Coles, which has more than 850 shops across the country, made a first-half net profit of $511 million, down 11.3 per cent on the prior corresponding period.
The result reflected $235 million in remediation-related costs incurred after the Federal Court last year ruled against Coles regarding the underpayment of thousands of salaried managers.
Excluding that item, the net profit was $676 million - below the market consensus - after group sales rose 2.5 per cent to $23.6 billion.
Underlying earnings - before interest, tax, depreciation and amortisation - improved 7.8 per cent to $2.2 billion, which was in line with the market consensus.

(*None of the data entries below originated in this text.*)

(* ===== verification/AllocProps.v ===== *)
(** * Properties of the allocator

    What alloc.c guarantees to the rest of the kernel, and where it does not do
    what its comments say. *)

From S2P Require Export AllocInit.

#[local] Open Scope Z_scope.

(** A range in use is a used block of the list. *)
Lemma used_from_split base l o k :
  (o, k) ∈ used_from base l <-> exists l1 l2, l = l1 ++ Block k true :: l2 /\ o = base + span l1.
Proof.
  split.
  - revert base; induction l as [|b l IH]; intros base; cbn.
    { intros H. by apply elem_of_nil in H. }
    rewrite elem_of_app. intros [H|H].
    + destruct b as [bk bu]. cbn in H. destruct bu; [|by apply elem_of_nil in H].
      apply list_elem_of_singleton in H as [= -> ->]. exists [], l. split; [done|]. cbn. lia.
    + destruct (IH _ H) as (l1 & l2 & -> & ->). exists (b :: l1), l2.
      split; [done|]. rewrite span_cons. lia.
  - intros (l1 & l2 & -> & ->). rewrite used_from_app, elem_of_app. right. cbn.
    apply elem_of_cons. by left.
Qed.

Section Props.
Context {S : Type} {HS : Store S} {win : Z -> Prop} {HW : Window S win}.
Implicit Types (s : S).

(** The bytes of a range in use are those of its block. *)
Lemma used_bytes_kept h s s' l l' e o k x :
  heap_at h s l e -> heap_at h s' l' e ->
  (o, k) ∈ used_from 0 l -> (o, k) ∈ used_from 0 l' ->
  (forall b, win b -> b ∉ headers (start h) l' -> view s' b = view s b) ->
  start h + o <= x < start h + o + 2 ^ k -> view s' x = view s x.
Proof.
  intros (Ht & Hok & Hw & He) (Ht' & Hok' & _ & _) Hin Hin' Hfr Hx.
  apply used_from_split in Hin as (l1 & l2 & -> & Ho).
  apply used_from_split in Hin' as (m1 & m2 & -> & Ho').
  rewrite Z.add_0_l in Ho, Ho'. subst o.
  pose proof (tiles_span _ _ _ _ Ht) as Hes. pose proof Hw as (_ & _ & Hww).
  apply tiles_app in Ht as [_ [Hv _]]. apply tiles_app in Ht' as [_ [Hv' _]].
  destruct (decide (x = start h + span l1)) as [->|Hne].
  - by rewrite Hv, Ho', Hv'.
  - assert (x ∉ headers (start h) (m1 ++ Block k true :: m2)) as Hnx.
    { apply payload_not_header; [done|]. rewrite blen_block. lia. }
    apply Forall_app in Hok as [Hok1 Hok2]. apply Forall_cons in Hok2 as [_ Hok2].
    pose proof (span_nonneg l1 Hok1). pose proof (span_nonneg l2 Hok2).
    rewrite span_app, span_cons, blen_block in Hes.
    apply Hfr; [apply Hww; lia|done].
Qed.

(** C8. memory_allocate is first fit with splitting: on any heap laid out as a
    list of blocks it terminates without fault, and it returns exactly the
    block, and leaves exactly the blocks, that the list specification
    [alloc_blocks] gives; when no block fits it returns 0 and changes nothing. *)
Theorem memory_allocate_first_fit h s sz l e :
  heap_at h s l e -> 0 <= sz -> sz + 1 < 2 ^ 30 -> quiet h s e (needed (sz + 1)) ->
  exists s' p, memory_allocate s h sz = Ok (s', p) /\
    match alloc_blocks (needed (sz + 1)) l with
    | Some (off, l') =>
        p = start h + off + sizeof_heap_header /\ heap_at h s' l' e /\ outside s s'
    | None => p = 0 /\ s' = s
    end.
Proof.
  intros Hh H0 H1 Hq.
  destruct (memory_allocate_win h s sz l e Hh H0 H1 Hq) as ([s' p] & E & Ha).
  exists s', p. split; [done|]. unfold allocated in Ha.
  destruct (alloc_blocks _ _) as [[off l']|]; cbn in Ha; [|done].
  by destruct Ha as (? & ? & ? & _).
Qed.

Coles CEO Leah Weckert said the interim result was strong, given a very competitive operating environment.
"The momentum in our business has enabled us to continue offering a compelling value proposition to customers, particularly over the festive season," she said in a statement on Friday.
Group sales were led by the supermarkets division, which added 3.6 per cent to $21.4 billion and helped offset a more than three per cent fall in liquor sales to about $2 billion.
Coles will pay a first-half dividend of 41 cents, up from 37 cents last time.
Coles has spent this week defending Australian Competition and Consumer Commission claims that it misled customers with fake discounts on thousands of products.
The retail giant inflated prices before lowering them to above their original levels under its "Down Down" campaign, launched in 2021, the consumer watchdog alleged.
Coles maintained the discounts were genuine during the week-long hearing.